Exercise directions: In the listing below, find the line with "Definition sub : float" and the line with "Definition int_add (n". Repeat those two lines and all lines between them exactly.
++++++
(** * async_decimal_clock: a clock showing standard and French decimal time

    Shallow embedding of [src/async_decimal_clock.py].

    - Python [int] is [Z]; a time tuple is a [list Z].
    - Python [float] is IEEE-754 binary64.  It is modelled by the Standard
      Library's [spec_float] with the binary64 parameters ([prec = 53],
      [emax = 1024]); every arithmetic operation is the correctly rounded
      (round to nearest, ties to even) operation [SFadd], [SFsub], [SFmul],
      [SFdiv] of [SpecFloat].
    - Exceptions are an error monad [result]. *)

From Stdlib Require Import ZArith Lia List Bool String Ascii.
From Stdlib Require Import Floats.SpecFloat.
From Stdlib Require Import DecimalString.
Import ListNotations.

Local Open Scope string_scope.
Local Open Scope Z_scope.

(** ** Exceptions *)

Inductive exn : Type :=
| IndexError      (* tuple index out of range *)
| OverflowError   (* int too large for a float, floor of an infinity *)
| ValueError      (* floor of a NaN *)
| ZeroDivisionError.

Inductive result (A : Type) : Type :=
| Ok (a : A)
| Raise (e : exn).
Arguments Ok {A} a.
Arguments Raise {A} e.

Definition bind {A B : Type} (c : result A) (k : A -> result B) : result B :=
  match c with
  | Ok a => k a
  | Raise e => Raise e
  end.

Notation "x <- c ;; k" := (bind c (fun x => k))
  (at level 61, c at next level, right associativity).

(** ** binary64 floats *)

Module F64.

Definition prec : Z := 53.
Definition emax : Z := 1024.

Definition float : Type := spec_float.

Definition add : float -> float -> float := SFadd prec emax.
Definition sub : float -> float -> float := SFsub prec emax.
Definition mul : float -> float -> float := SFmul prec emax.
Definition div : float -> float -> float := SFdiv prec emax.

(** [float(n)] for an int [n]: the nearest binary64, [OverflowError] when
    the rounded value is not finite. *)
Definition of_int (n : Z) : result float :=
  match binary_normalize prec emax n 0 false with
  | S754_infinity _ => Raise OverflowError
  | f => Ok f
  end.

(** A float literal with an integral value that binary64 holds exactly. *)
Definition lit (n : Z) : float := binary_normalize prec emax n 0 false.

(** [math.floor(x)]: the largest int below or equal to [x]. *)
Definition floor (x : float) : result Z :=
  match x with
  | S754_zero _ => Ok 0
  | S754_finite s m e => Ok (Z.shiftl (cond_Zopp s (Zpos m)) e)
  | S754_infinity _ => Raise OverflowError
  | S754_nan => Raise ValueError
  end.

(** [a / b] on two ints (true division).  Both operands are converted and
    the quotient is rounded once; this is Python's result whenever both
    operands are below [2^53] in magnitude, which covers every time
    tuple. *)
Definition int_truediv (a b : Z) : result float :=
  if b =? 0 then Raise ZeroDivisionError
  else x <- of_int a ;; y <- of_int b ;; Ok (div x y).

(** [n + x] and [x * n] with an int operand [n]: the int is converted. *)
Definition int_add (n : Z) (x : float) : result float :=
  y <- of_int n ;; Ok (add y x).

Definition mul_int (x : float) (n : Z) : result float :=
  y <- of_int n ;; Ok (mul x y).

End F64.

Abbreviation float := F64.float.

(** ** Strings: [str(int)], [str.zfill], [str.join] *)

(** [str(n)] for an int [n].  Python 3.11 refuses ints of more than 4300
    digits ([ValueError]); the ints that [tick] stores have six digits at
    most, and every statement about a formatted text is about such ints. *)
Definition str_int (n : Z) : string := NilZero.string_of_int (Z.to_int n).

Definition is_sign (c : ascii) : bool :=
  (c =? "-")%char || (c =? "+")%char.

Fixpoint zeros (n : nat) : string :=
  match n with
  | O => EmptyString
  | S n' => String "0" (zeros n')
  end.

Definition zfill (width : nat) (s : string) : string :=
  let fill := zeros (width - String.length s) in
  match s with
  | String c rest => if is_sign c then String c (fill ++ rest) else fill ++ s
  | EmptyString => fill
  end.

Fixpoint join (sep : string) (l : list string) : string :=
  match l with
  | [] => EmptyString
  | [s] => s
  | s :: rest => s ++ sep ++ join sep rest
  end.

(** ** Tuples *)

Definition tuple : Type := list Z.

(** [dt[i]] for a non-negative literal index. *)
Definition index (dt : tuple) (i : nat) : result Z :=
  match nth_error dt i with
  | Some v => Ok v
  | None => Raise IndexError
  end.

(** [dt[0:n]]. *)
Definition slice_to (n : nat) (dt : tuple) : tuple := firstn n dt.

(** ** class Clock *)

Record Clock : Type := mkClock { current_time : tuple }.

(** [Clock()]: the dataclass default [current_time = ()]. *)
Definition Clock_new : Clock := mkClock [].

(** [Clock.__str__]. *)
Definition Clock_str (self : Clock) : string :=
  join ":" (map (fun n => zfill 2 (str_int n)) (slice_to 3 (current_time self))).

(** [ct != self.current_time] on tuples of ints. *)
Definition tuple_ne (a b : tuple) : bool :=
  if list_eq_dec Z.eq_dec a b then false else true.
++++++
Exercise answer:
Definition sub : float -> float -> float := SFsub prec emax.
Definition mul : float -> float -> float := SFmul prec emax.
Definition div : float -> float -> float := SFdiv prec emax.

(** [float(n)] for an int [n]: the nearest binary64, [OverflowError] when
    the rounded value is not finite. *)
Definition of_int (n : Z) : result float :=
  match binary_normalize prec emax n 0 false with
  | S754_infinity _ => Raise OverflowError
  | f => Ok f
  end.

(** A float literal with an integral value that binary64 holds exactly. *)
Definition lit (n : Z) : float := binary_normalize prec emax n 0 false.

(** [math.floor(x)]: the largest int below or equal to [x]. *)
Definition floor (x : float) : result Z :=
  match x with
  | S754_zero _ => Ok 0
  | S754_finite s m e => Ok (Z.shiftl (cond_Zopp s (Zpos m)) e)
  | S754_infinity _ => Raise OverflowError
  | S754_nan => Raise ValueError
  end.

(** [a / b] on two ints (true division).  Both operands are converted and
    the quotient is rounded once; this is Python's result whenever both
    operands are below [2^53] in magnitude, which covers every time
    tuple. *)
Definition int_truediv (a b : Z) : result float :=
  if b =? 0 then Raise ZeroDivisionError
  else x <- of_int a ;; y <- of_int b ;; Ok (div x y).

(** [n + x] and [x * n] with an int operand [n]: the int is converted. *)
Definition int_add (n : Z) (x : float) : result float :=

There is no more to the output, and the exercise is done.